Stored data entries:
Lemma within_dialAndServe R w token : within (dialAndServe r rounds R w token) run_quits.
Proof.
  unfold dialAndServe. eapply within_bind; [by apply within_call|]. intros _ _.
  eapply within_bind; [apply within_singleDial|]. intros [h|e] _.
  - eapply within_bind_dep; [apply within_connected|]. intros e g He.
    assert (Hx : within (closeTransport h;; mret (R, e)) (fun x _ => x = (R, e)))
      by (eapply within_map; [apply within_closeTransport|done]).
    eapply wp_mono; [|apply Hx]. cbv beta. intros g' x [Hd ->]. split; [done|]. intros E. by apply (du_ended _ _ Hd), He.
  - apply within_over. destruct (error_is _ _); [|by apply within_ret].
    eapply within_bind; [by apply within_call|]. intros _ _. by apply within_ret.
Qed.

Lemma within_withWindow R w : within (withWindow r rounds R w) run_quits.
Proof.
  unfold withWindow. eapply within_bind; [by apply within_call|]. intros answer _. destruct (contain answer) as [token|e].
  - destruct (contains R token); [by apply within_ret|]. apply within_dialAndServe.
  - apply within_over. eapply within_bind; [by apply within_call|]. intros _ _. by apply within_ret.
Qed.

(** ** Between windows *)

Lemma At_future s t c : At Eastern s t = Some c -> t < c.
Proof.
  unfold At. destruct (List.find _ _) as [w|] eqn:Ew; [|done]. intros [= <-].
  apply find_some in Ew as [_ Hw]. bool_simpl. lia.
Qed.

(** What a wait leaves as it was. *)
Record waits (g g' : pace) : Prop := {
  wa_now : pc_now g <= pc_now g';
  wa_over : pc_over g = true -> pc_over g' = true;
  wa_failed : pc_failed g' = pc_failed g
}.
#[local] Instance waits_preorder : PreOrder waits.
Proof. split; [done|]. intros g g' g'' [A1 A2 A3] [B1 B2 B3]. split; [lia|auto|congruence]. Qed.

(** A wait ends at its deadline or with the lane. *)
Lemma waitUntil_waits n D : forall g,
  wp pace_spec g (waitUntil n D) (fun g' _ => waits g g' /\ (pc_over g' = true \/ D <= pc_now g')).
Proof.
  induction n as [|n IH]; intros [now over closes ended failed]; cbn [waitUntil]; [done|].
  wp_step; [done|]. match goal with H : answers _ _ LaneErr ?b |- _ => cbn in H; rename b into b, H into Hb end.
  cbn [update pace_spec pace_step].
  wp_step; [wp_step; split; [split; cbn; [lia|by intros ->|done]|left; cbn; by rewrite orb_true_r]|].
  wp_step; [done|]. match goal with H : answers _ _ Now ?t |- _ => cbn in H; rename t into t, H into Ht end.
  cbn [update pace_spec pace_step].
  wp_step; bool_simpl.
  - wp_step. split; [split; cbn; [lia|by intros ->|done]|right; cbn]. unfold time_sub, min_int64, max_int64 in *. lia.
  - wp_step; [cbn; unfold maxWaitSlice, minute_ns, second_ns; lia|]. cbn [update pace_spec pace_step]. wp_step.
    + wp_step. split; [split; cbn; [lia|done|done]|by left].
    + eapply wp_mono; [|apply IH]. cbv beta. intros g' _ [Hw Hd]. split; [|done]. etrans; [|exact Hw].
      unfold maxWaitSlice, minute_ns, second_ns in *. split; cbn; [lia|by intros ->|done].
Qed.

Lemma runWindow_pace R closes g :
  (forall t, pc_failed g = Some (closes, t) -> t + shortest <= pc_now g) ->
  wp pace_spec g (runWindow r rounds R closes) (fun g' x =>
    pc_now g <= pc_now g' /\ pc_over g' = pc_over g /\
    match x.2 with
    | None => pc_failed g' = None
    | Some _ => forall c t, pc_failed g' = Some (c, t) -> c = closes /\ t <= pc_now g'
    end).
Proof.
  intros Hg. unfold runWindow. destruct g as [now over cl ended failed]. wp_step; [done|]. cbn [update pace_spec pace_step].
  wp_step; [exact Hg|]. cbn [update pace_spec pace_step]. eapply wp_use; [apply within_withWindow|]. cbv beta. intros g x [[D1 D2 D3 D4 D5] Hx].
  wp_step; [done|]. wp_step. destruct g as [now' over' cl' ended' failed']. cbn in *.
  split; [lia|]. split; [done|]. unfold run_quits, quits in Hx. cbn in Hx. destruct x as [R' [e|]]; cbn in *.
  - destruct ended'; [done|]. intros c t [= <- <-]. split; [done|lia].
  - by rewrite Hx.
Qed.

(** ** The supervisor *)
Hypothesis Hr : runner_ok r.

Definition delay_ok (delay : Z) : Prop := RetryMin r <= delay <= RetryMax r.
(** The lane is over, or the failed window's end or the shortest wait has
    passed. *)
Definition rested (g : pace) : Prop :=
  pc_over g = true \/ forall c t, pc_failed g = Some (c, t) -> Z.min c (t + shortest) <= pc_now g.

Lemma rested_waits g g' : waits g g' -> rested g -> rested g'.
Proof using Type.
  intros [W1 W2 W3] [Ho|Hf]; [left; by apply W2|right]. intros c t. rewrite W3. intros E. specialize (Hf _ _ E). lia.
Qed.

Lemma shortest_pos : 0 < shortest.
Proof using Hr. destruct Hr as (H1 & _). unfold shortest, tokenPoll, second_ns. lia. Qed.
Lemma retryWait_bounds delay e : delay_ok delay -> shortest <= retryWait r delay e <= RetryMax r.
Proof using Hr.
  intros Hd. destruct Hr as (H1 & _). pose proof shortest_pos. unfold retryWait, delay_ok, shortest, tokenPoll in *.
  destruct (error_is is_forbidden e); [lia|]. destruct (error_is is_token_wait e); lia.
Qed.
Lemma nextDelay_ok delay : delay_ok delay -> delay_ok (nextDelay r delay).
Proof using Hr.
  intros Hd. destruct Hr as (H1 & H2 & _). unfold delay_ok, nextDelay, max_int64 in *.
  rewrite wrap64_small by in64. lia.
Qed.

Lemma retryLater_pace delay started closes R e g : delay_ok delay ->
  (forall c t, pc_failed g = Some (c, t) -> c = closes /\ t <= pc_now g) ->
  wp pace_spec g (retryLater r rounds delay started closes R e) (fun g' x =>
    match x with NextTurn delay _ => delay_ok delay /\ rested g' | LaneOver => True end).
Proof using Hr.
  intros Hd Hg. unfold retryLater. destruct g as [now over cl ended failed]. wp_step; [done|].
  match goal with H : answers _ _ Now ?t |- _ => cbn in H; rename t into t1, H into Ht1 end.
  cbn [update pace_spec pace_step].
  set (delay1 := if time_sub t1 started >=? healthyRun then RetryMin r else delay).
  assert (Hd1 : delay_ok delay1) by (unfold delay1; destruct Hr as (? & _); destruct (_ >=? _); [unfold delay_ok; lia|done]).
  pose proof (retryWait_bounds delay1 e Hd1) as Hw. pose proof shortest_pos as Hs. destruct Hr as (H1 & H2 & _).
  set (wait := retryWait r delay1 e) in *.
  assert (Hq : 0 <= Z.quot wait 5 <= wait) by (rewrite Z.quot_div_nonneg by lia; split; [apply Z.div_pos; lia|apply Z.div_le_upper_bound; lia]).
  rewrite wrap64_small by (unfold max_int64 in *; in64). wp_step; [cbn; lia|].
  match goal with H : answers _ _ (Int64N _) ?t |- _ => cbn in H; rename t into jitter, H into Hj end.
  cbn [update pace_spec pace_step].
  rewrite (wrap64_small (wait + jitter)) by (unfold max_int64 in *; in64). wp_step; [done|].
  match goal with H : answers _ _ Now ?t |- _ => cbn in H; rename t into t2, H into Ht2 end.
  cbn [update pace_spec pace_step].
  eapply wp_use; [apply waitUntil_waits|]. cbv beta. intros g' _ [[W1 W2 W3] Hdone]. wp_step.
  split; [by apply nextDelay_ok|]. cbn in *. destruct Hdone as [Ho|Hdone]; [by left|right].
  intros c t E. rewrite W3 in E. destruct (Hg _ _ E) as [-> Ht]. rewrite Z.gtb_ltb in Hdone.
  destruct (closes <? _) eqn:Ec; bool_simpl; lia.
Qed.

- [YOUR GOAL]: Filter the records for the string "RetryMin" and copy every line that holds it.

- [THE COMPLETED TASK]:
Definition delay_ok (delay : Z) : Prop := RetryMin r <= delay <= RetryMax r.
  set (delay1 := if time_sub t1 started >=? healthyRun then RetryMin r else delay).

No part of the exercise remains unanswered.